→ **Work to be completed**: Please write each entry out again exactly as shown.

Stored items
(* ===== verification/Threads.v ===== *)
(** * Triples for a thread that runs against others, and fair schedules

    A thread's shared reads are numbered by a clock in its state. [ends c P Q]: from
    any state in [P], [c] returns without throwing, the clock not going back, in a
    state that is [Q] of its result. [turns]: several threads move one at a time;
    [rounds]: a schedule in which each agent has a turn in each of [n] rounds. *)
From Stdlib Require Import Lia.
From stdpp Require Import base tactics list numbers option.
From S2P Require Import Prelude.

Section ends.
Context {S : Type} {tick : S → nat}.
Implicit Types P : S → Prop.

Definition ends {A} (c : st_err S A) P (Q : A → S → Prop) : Prop :=
  ∀ s, P s → ∃ s' a, c s = (s', Some a) ∧ tick s ≤ tick s' ∧ Q a s'.

Lemma ends_bind {A B} (c : st_err S A) (k : A → st_err S B) P Q R :
  ends c P Q → (∀ a, ends (k a) (Q a) R) → ends (st_bind c k) P R.
Proof.
  intros Hc Hk s Hs. destruct (Hc s Hs) as (s1 & a & Heq & Ht & HQ).
  destruct (Hk a s1 HQ) as (s2 & b & Heq2 & Ht2 & HR).
  exists s2, b. unfold st_bind. rewrite Heq. split; [done|]. split; [lia|done].
Qed.
Lemma ends_weaken {A} (c : st_err S A) P P' (Q Q' : A → S → Prop) :
  ends c P Q → (∀ s, P' s → P s) → (∀ a s, Q a s → Q' a s) → ends c P' Q'.
Proof.
  intros Hc HP HQ s Hs. destruct (Hc s (HP s Hs)) as (s' & a & ? & ? & ?). exists s', a. eauto.
Qed.
Lemma ends_ret {A} (a : A) (Q : A → S → Prop) : ends (st_ret a) (Q a) Q.
Proof. intros s Hs. by exists s, a. Qed.
Lemma ends_pure {A} (a : A) P : ends (st_ret a) P (λ _, P).
Proof. intros s Hs. by exists s, a. Qed.
Lemma ends_at {A} (c : st_err S A) P (Q : A → S → Prop) :
  (∀ s, P s → ends c (λ s', s' = s) Q) → ends c P Q.
Proof. intros Hc s Hs. by apply (Hc s Hs). Qed.
End ends.
Arguments ends {S} tick {A} c P Q.

(** ** Threads that take turns *)
Section turns.
Context {S T : Type} (next : T → S → option S).

(** One that cannot move lets its turn pass. *)
Definition turn (t : T) (s : S) : S := default s (next t s).
Definition turns (l : list T) (s : S) : S := foldl (λ s t, turn t s) s l.
(** An agent is the set of the turns that count as its own. *)
Inductive rounds (agents : list (T → Prop)) : nat → list T → Prop :=
  | rounds_0 : rounds agents 0 []
  | rounds_S n l l' : Forall (λ P, Exists P l) agents → rounds agents n l' → rounds agents (1 + n) (l ++ l').

Lemma turns_app l l' s : turns (l ++ l') s = turns l' (turns l s).
Proof. apply foldl_app. Qed.
Lemma turns_preserve (good : T → Prop) (inv : S → Prop) l s :
  (∀ t s, good t → inv s → inv (turn t s)) → Forall good l → inv s → inv (turns l s).
Proof.
  intros Hinv. revert s. induction l as [|t l IH]; intros s Hl Hs; [done|].
  apply Forall_cons_1 in Hl as [Ht Hl]. apply IH; [done|]. by apply Hinv.
Qed.
Lemma rounds_concat agents l n : Forall (λ P, Exists P l) agents → rounds agents n (concat (replicate n l)).
Proof. intros Hl. induction n as [|n IH]; [constructor|]. by apply (rounds_S _ n). Qed.

(** A good turn lowers the rank or keeps it, and then keeps the key as well; of the states of
    one key, one agent lowers the rank. *)
Section ranked.
Context {K : Type} (agents : list (T → Prop)) (good : T → Prop) (inv : S → Prop) (rank : S → nat) (key : S → K)
  (Hgood : ∀ t s, good t → inv s →
     inv (turn t s) ∧ ((rank (turn t s) = rank s ∧ key (turn t s) = key s) ∨ rank (turn t s) < rank s))
  (Hagents : ∀ s, inv s → 0 < rank s →
     Exists (λ P : T → Prop, ∀ t s', inv s' → key s' = key s → P t → good t → rank (turn t s') < rank s') agents).

Lemma turns_rank l s : Forall good l → inv s → inv (turns l s) ∧ rank (turns l s) ≤ rank s.
Proof.
  revert s. induction l as [|t l IH]; intros s Hl Hs; [done|]. apply Forall_cons_1 in Hl as [Ht Hl].
  change (turns (t :: l) s) with (turns l (turn t s)).
  destruct (Hgood t s Ht Hs) as [Hs' Hr]. destruct (IH _ Hl Hs') as [Hs'' Hr']. split; [done|lia].
Qed.
(** An agent that can lower the rank has a turn; until then the key may only stay. *)
Lemma round_rank l s :
  Forall good l → Forall (λ P, Exists P l) agents → inv s → 0 < rank s → rank (turns l s) < rank s.
Proof.
  intros Hl Hround Hs Hpos. destruct (proj1 (Exists_exists _ _) (Hagents s Hs Hpos)) as (P & HP & Hmove).
  pose proof (proj1 (Forall_forall _ _) Hround P HP) as Hin. clear Hround.
  assert (∃ k, key s = k) as [k Hk] by eauto. setoid_rewrite Hk in Hmove.
  revert s Hs Hpos Hk. induction Hin as [t l Ht|t l Hin IH]; intros s Hs Hpos Hk;
    apply Forall_cons_1 in Hl as [Hgt Hl]; change (turns (t :: l) s) with (turns l (turn t s)).
  - destruct (Hgood t s Hgt Hs) as [Hs' _]. pose proof (turns_rank l _ Hl Hs') as [_ Hle].
    specialize (Hmove t s Hs Hk Ht Hgt). lia.
  - destruct (Hgood t s Hgt Hs) as [Hs' [[E Hk']|Hr]].
    + rewrite <-E. apply IH; [done|done|lia|congruence].
    + pose proof (turns_rank l _ Hl Hs') as [_ Hle]. lia.
Qed.
Lemma rounds_rank n l s :
  rounds agents n l → Forall good l → inv s → rank s ≤ n → inv (turns l s) ∧ rank (turns l s) = 0.
Proof.
  intros Hr. revert s. induction Hr as [|n l l' Hround Hr IH]; intros s Hall Hs Hle; [split; [done|cbn; lia]|].
  apply Forall_app in Hall as [Hl Hl']. rewrite turns_app. pose proof (turns_rank l s Hl Hs) as [Hs' Hle'].
  apply IH; [done|done|]. destruct (decide (rank s = 0)); [lia|].
  pose proof (round_rank l s Hl Hround Hs). lia.
Qed.
End ranked.
End turns.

→ **Solution for this exercise**:
(* ===== verification/Threads.v ===== *)
(** * Triples for a thread that runs against others, and fair schedules

    A thread's shared reads are numbered by a clock in its state. [ends c P Q]: from
    any state in [P], [c] returns without throwing, the clock not going back, in a
    state that is [Q] of its result. [turns]: several threads move one at a time;
    [rounds]: a schedule in which each agent has a turn in each of [n] rounds. *)
From Stdlib Require Import Lia.
From stdpp Require Import base tactics list numbers option.
From S2P Require Import Prelude.

Section ends.
Context {S : Type} {tick : S → nat}.
Implicit Types P : S → Prop.

Definition ends {A} (c : st_err S A) P (Q : A → S → Prop) : Prop :=
  ∀ s, P s → ∃ s' a, c s = (s', Some a) ∧ tick s ≤ tick s' ∧ Q a s'.

Lemma ends_bind {A B} (c : st_err S A) (k : A → st_err S B) P Q R :
  ends c P Q → (∀ a, ends (k a) (Q a) R) → ends (st_bind c k) P R.
Proof.
  intros Hc Hk s Hs. destruct (Hc s Hs) as (s1 & a & Heq & Ht & HQ).
  destruct (Hk a s1 HQ) as (s2 & b & Heq2 & Ht2 & HR).
  exists s2, b. unfold st_bind. rewrite Heq. split; [done|]. split; [lia|done].
Qed.
Lemma ends_weaken {A} (c : st_err S A) P P' (Q Q' : A → S → Prop) :
  ends c P Q → (∀ s, P' s → P s) → (∀ a s, Q a s → Q' a s) → ends c P' Q'.
Proof.
  intros Hc HP HQ s Hs. destruct (Hc s (HP s Hs)) as (s' & a & ? & ? & ?). exists s', a. eauto.
Qed.
Lemma ends_ret {A} (a : A) (Q : A → S → Prop) : ends (st_ret a) (Q a) Q.
Proof. intros s Hs. by exists s, a. Qed.
Lemma ends_pure {A} (a : A) P : ends (st_ret a) P (λ _, P).
Proof. intros s Hs. by exists s, a. Qed.
Lemma ends_at {A} (c : st_err S A) P (Q : A → S → Prop) :
  (∀ s, P s → ends c (λ s', s' = s) Q) → ends c P Q.
Proof. intros Hc s Hs. by apply (Hc s Hs). Qed.
End ends.
Arguments ends {S} tick {A} c P Q.

(** ** Threads that take turns *)
Section turns.
Context {S T : Type} (next : T → S → option S).

(** One that cannot move lets its turn pass. *)
Definition turn (t : T) (s : S) : S := default s (next t s).
Definition turns (l : list T) (s : S) : S := foldl (λ s t, turn t s) s l.
(** An agent is the set of the turns that count as its own. *)
Inductive rounds (agents : list (T → Prop)) : nat → list T → Prop :=
  | rounds_0 : rounds agents 0 []
  | rounds_S n l l' : Forall (λ P, Exists P l) agents → rounds agents n l' → rounds agents (1 + n) (l ++ l').

Lemma turns_app l l' s : turns (l ++ l') s = turns l' (turns l s).
Proof. apply foldl_app. Qed.
Lemma turns_preserve (good : T → Prop) (inv : S → Prop) l s :
  (∀ t s, good t → inv s → inv (turn t s)) → Forall good l → inv s → inv (turns l s).
Proof.
  intros Hinv. revert s. induction l as [|t l IH]; intros s Hl Hs; [done|].
  apply Forall_cons_1 in Hl as [Ht Hl]. apply IH; [done|]. by apply Hinv.
Qed.
Lemma rounds_concat agents l n : Forall (λ P, Exists P l) agents → rounds agents n (concat (replicate n l)).
Proof. intros Hl. induction n as [|n IH]; [constructor|]. by apply (rounds_S _ n). Qed.

(** A good turn lowers the rank or keeps it, and then keeps the key as well; of the states of
    one key, one agent lowers the rank. *)
Section ranked.
Context {K : Type} (agents : list (T → Prop)) (good : T → Prop) (inv : S → Prop) (rank : S → nat) (key : S → K)
  (Hgood : ∀ t s, good t → inv s →
     inv (turn t s) ∧ ((rank (turn t s) = rank s ∧ key (turn t s) = key s) ∨ rank (turn t s) < rank s))
  (Hagents : ∀ s, inv s → 0 < rank s →
     Exists (λ P : T → Prop, ∀ t s', inv s' → key s' = key s → P t → good t → rank (turn t s') < rank s') agents).

Lemma turns_rank l s : Forall good l → inv s → inv (turns l s) ∧ rank (turns l s) ≤ rank s.
Proof.
  revert s. induction l as [|t l IH]; intros s Hl Hs; [done|]. apply Forall_cons_1 in Hl as [Ht Hl].
  change (turns (t :: l) s) with (turns l (turn t s)).
  destruct (Hgood t s Ht Hs) as [Hs' Hr]. destruct (IH _ Hl Hs') as [Hs'' Hr']. split; [done|lia].
Qed.
(** An agent that can lower the rank has a turn; until then the key may only stay. *)
Lemma round_rank l s :
  Forall good l → Forall (λ P, Exists P l) agents → inv s → 0 < rank s → rank (turns l s) < rank s.
Proof.
  intros Hl Hround Hs Hpos. destruct (proj1 (Exists_exists _ _) (Hagents s Hs Hpos)) as (P & HP & Hmove).
  pose proof (proj1 (Forall_forall _ _) Hround P HP) as Hin. clear Hround.
  assert (∃ k, key s = k) as [k Hk] by eauto. setoid_rewrite Hk in Hmove.
  revert s Hs Hpos Hk. induction Hin as [t l Ht|t l Hin IH]; intros s Hs Hpos Hk;
    apply Forall_cons_1 in Hl as [Hgt Hl]; change (turns (t :: l) s) with (turns l (turn t s)).
  - destruct (Hgood t s Hgt Hs) as [Hs' _]. pose proof (turns_rank l _ Hl Hs') as [_ Hle].
    specialize (Hmove t s Hs Hk Ht Hgt). lia.
  - destruct (Hgood t s Hgt Hs) as [Hs' [[E Hk']|Hr]].
    + rewrite <-E. apply IH; [done|done|lia|congruence].
    + pose proof (turns_rank l _ Hl Hs') as [_ Hle]. lia.
Qed.
Lemma rounds_rank n l s :
  rounds agents n l → Forall good l → inv s → rank s ≤ n → inv (turns l s) ∧ rank (turns l s) = 0.
Proof.
  intros Hr. revert s. induction Hr as [|n l l' Hround Hr IH]; intros s Hall Hs Hle; [split; [done|cbn; lia]|].
  apply Forall_app in Hall as [Hl Hl']. rewrite turns_app. pose proof (turns_rank l s Hl Hs) as [Hs' Hle'].
  apply IH; [done|done|]. destruct (decide (rank s = 0)); [lia|].
  pose proof (round_rank l s Hl Hround Hs). lia.
Qed.
End ranked.
End turns.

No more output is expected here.